[[ RECORDS FOR THIS EXERCISE open ]]

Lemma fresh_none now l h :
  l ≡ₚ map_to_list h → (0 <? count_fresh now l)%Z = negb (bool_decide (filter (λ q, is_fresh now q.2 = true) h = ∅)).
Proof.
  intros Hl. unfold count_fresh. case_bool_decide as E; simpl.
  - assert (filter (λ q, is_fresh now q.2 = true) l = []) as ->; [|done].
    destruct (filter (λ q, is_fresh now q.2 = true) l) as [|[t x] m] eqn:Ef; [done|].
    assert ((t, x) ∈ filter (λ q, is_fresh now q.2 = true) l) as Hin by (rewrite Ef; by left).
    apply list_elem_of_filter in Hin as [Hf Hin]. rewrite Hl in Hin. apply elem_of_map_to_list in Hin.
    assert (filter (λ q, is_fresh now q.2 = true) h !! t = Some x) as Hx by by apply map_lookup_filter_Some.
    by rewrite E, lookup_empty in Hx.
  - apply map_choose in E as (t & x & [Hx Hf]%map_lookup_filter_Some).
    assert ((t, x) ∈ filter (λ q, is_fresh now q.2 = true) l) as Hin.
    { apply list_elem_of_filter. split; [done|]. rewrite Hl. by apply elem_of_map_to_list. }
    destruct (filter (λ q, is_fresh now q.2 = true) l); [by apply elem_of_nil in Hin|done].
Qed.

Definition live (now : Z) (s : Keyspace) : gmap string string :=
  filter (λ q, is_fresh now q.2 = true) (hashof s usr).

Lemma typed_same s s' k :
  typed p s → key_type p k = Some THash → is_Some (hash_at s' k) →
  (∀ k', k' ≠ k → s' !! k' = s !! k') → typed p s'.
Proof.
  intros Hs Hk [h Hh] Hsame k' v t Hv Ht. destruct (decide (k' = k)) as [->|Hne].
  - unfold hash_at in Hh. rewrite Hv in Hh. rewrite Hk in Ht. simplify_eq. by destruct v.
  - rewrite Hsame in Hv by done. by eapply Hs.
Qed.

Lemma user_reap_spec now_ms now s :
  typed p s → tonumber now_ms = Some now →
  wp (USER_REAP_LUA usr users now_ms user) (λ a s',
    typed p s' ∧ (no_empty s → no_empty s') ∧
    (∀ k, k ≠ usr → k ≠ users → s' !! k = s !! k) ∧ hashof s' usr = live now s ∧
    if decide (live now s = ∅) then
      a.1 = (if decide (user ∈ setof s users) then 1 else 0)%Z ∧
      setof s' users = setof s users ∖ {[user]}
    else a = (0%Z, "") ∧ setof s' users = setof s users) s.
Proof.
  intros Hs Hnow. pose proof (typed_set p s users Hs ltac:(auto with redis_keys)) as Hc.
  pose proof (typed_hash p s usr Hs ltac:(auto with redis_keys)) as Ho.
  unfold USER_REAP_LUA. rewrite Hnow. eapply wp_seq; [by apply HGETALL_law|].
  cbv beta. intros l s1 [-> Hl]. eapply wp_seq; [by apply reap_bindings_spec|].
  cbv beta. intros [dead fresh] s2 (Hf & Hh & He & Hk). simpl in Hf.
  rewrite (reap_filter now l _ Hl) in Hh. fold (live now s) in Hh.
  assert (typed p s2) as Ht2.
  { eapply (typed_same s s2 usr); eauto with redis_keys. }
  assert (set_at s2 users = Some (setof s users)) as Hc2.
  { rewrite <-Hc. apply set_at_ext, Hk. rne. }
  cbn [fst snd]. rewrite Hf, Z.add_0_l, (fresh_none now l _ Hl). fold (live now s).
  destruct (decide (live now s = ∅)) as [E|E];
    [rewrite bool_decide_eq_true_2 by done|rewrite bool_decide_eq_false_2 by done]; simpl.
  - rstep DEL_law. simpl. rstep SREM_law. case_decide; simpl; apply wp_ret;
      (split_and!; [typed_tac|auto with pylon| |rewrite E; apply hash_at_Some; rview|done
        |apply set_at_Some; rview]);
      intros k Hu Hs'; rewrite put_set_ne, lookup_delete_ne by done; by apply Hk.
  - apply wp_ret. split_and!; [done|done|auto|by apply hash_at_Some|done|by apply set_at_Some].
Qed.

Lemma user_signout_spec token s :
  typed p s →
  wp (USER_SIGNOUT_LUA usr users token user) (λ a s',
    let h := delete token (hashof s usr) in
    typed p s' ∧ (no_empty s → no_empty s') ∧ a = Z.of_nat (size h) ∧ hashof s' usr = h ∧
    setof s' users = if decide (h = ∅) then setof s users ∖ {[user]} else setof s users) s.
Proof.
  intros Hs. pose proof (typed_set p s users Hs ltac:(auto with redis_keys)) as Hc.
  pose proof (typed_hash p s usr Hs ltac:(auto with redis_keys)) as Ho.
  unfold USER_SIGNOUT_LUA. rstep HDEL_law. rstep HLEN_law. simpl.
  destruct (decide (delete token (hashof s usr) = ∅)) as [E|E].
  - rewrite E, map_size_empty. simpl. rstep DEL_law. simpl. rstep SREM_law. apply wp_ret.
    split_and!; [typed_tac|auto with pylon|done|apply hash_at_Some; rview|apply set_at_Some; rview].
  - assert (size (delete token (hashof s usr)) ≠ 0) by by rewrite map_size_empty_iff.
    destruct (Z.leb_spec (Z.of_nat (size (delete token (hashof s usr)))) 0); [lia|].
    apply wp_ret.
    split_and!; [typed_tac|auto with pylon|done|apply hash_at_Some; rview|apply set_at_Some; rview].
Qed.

[[ RECORDS FOR THIS EXERCISE closed ]]

■ **EXERCISE DESCRIPTION**:
Every one of the entries must be printed exactly.

■ **SOLUTION TO THE PROBLEM**:
Lemma fresh_none now l h :
  l ≡ₚ map_to_list h → (0 <? count_fresh now l)%Z = negb (bool_decide (filter (λ q, is_fresh now q.2 = true) h = ∅)).
Proof.
  intros Hl. unfold count_fresh. case_bool_decide as E; simpl.
  - assert (filter (λ q, is_fresh now q.2 = true) l = []) as ->; [|done].
    destruct (filter (λ q, is_fresh now q.2 = true) l) as [|[t x] m] eqn:Ef; [done|].
    assert ((t, x) ∈ filter (λ q, is_fresh now q.2 = true) l) as Hin by (rewrite Ef; by left).
    apply list_elem_of_filter in Hin as [Hf Hin]. rewrite Hl in Hin. apply elem_of_map_to_list in Hin.
    assert (filter (λ q, is_fresh now q.2 = true) h !! t = Some x) as Hx by by apply map_lookup_filter_Some.
    by rewrite E, lookup_empty in Hx.
  - apply map_choose in E as (t & x & [Hx Hf]%map_lookup_filter_Some).
    assert ((t, x) ∈ filter (λ q, is_fresh now q.2 = true) l) as Hin.
    { apply list_elem_of_filter. split; [done|]. rewrite Hl. by apply elem_of_map_to_list. }
    destruct (filter (λ q, is_fresh now q.2 = true) l); [by apply elem_of_nil in Hin|done].
Qed.

Definition live (now : Z) (s : Keyspace) : gmap string string :=
  filter (λ q, is_fresh now q.2 = true) (hashof s usr).

Lemma typed_same s s' k :
  typed p s → key_type p k = Some THash → is_Some (hash_at s' k) →
  (∀ k', k' ≠ k → s' !! k' = s !! k') → typed p s'.
Proof.
  intros Hs Hk [h Hh] Hsame k' v t Hv Ht. destruct (decide (k' = k)) as [->|Hne].
  - unfold hash_at in Hh. rewrite Hv in Hh. rewrite Hk in Ht. simplify_eq. by destruct v.
  - rewrite Hsame in Hv by done. by eapply Hs.
Qed.

Lemma user_reap_spec now_ms now s :
  typed p s → tonumber now_ms = Some now →
  wp (USER_REAP_LUA usr users now_ms user) (λ a s',
    typed p s' ∧ (no_empty s → no_empty s') ∧
    (∀ k, k ≠ usr → k ≠ users → s' !! k = s !! k) ∧ hashof s' usr = live now s ∧
    if decide (live now s = ∅) then
      a.1 = (if decide (user ∈ setof s users) then 1 else 0)%Z ∧
      setof s' users = setof s users ∖ {[user]}
    else a = (0%Z, "") ∧ setof s' users = setof s users) s.
Proof.
  intros Hs Hnow. pose proof (typed_set p s users Hs ltac:(auto with redis_keys)) as Hc.
  pose proof (typed_hash p s usr Hs ltac:(auto with redis_keys)) as Ho.
  unfold USER_REAP_LUA. rewrite Hnow. eapply wp_seq; [by apply HGETALL_law|].
  cbv beta. intros l s1 [-> Hl]. eapply wp_seq; [by apply reap_bindings_spec|].
  cbv beta. intros [dead fresh] s2 (Hf & Hh & He & Hk). simpl in Hf.
  rewrite (reap_filter now l _ Hl) in Hh. fold (live now s) in Hh.
  assert (typed p s2) as Ht2.
  { eapply (typed_same s s2 usr); eauto with redis_keys. }
  assert (set_at s2 users = Some (setof s users)) as Hc2.
  { rewrite <-Hc. apply set_at_ext, Hk. rne. }
  cbn [fst snd]. rewrite Hf, Z.add_0_l, (fresh_none now l _ Hl). fold (live now s).
  destruct (decide (live now s = ∅)) as [E|E];
    [rewrite bool_decide_eq_true_2 by done|rewrite bool_decide_eq_false_2 by done]; simpl.
  - rstep DEL_law. simpl. rstep SREM_law. case_decide; simpl; apply wp_ret;
      (split_and!; [typed_tac|auto with pylon| |rewrite E; apply hash_at_Some; rview|done
        |apply set_at_Some; rview]);
      intros k Hu Hs'; rewrite put_set_ne, lookup_delete_ne by done; by apply Hk.
  - apply wp_ret. split_and!; [done|done|auto|by apply hash_at_Some|done|by apply set_at_Some].
Qed.

Lemma user_signout_spec token s :
  typed p s →
  wp (USER_SIGNOUT_LUA usr users token user) (λ a s',
    let h := delete token (hashof s usr) in
    typed p s' ∧ (no_empty s → no_empty s') ∧ a = Z.of_nat (size h) ∧ hashof s' usr = h ∧
    setof s' users = if decide (h = ∅) then setof s users ∖ {[user]} else setof s users) s.
Proof.
  intros Hs. pose proof (typed_set p s users Hs ltac:(auto with redis_keys)) as Hc.
  pose proof (typed_hash p s usr Hs ltac:(auto with redis_keys)) as Ho.
  unfold USER_SIGNOUT_LUA. rstep HDEL_law. rstep HLEN_law. simpl.
  destruct (decide (delete token (hashof s usr) = ∅)) as [E|E].
  - rewrite E, map_size_empty. simpl. rstep DEL_law. simpl. rstep SREM_law. apply wp_ret.
    split_and!; [typed_tac|auto with pylon|done|apply hash_at_Some; rview|apply set_at_Some; rview].
  - assert (size (delete token (hashof s usr)) ≠ 0) by by rewrite map_size_empty_iff.
    destruct (Z.leb_spec (Z.of_nat (size (delete token (hashof s usr)))) 0); [lia|].
    apply wp_ret.
    split_and!; [typed_tac|auto with pylon|done|apply hash_at_Some; rview|apply set_at_Some; rview].
Qed.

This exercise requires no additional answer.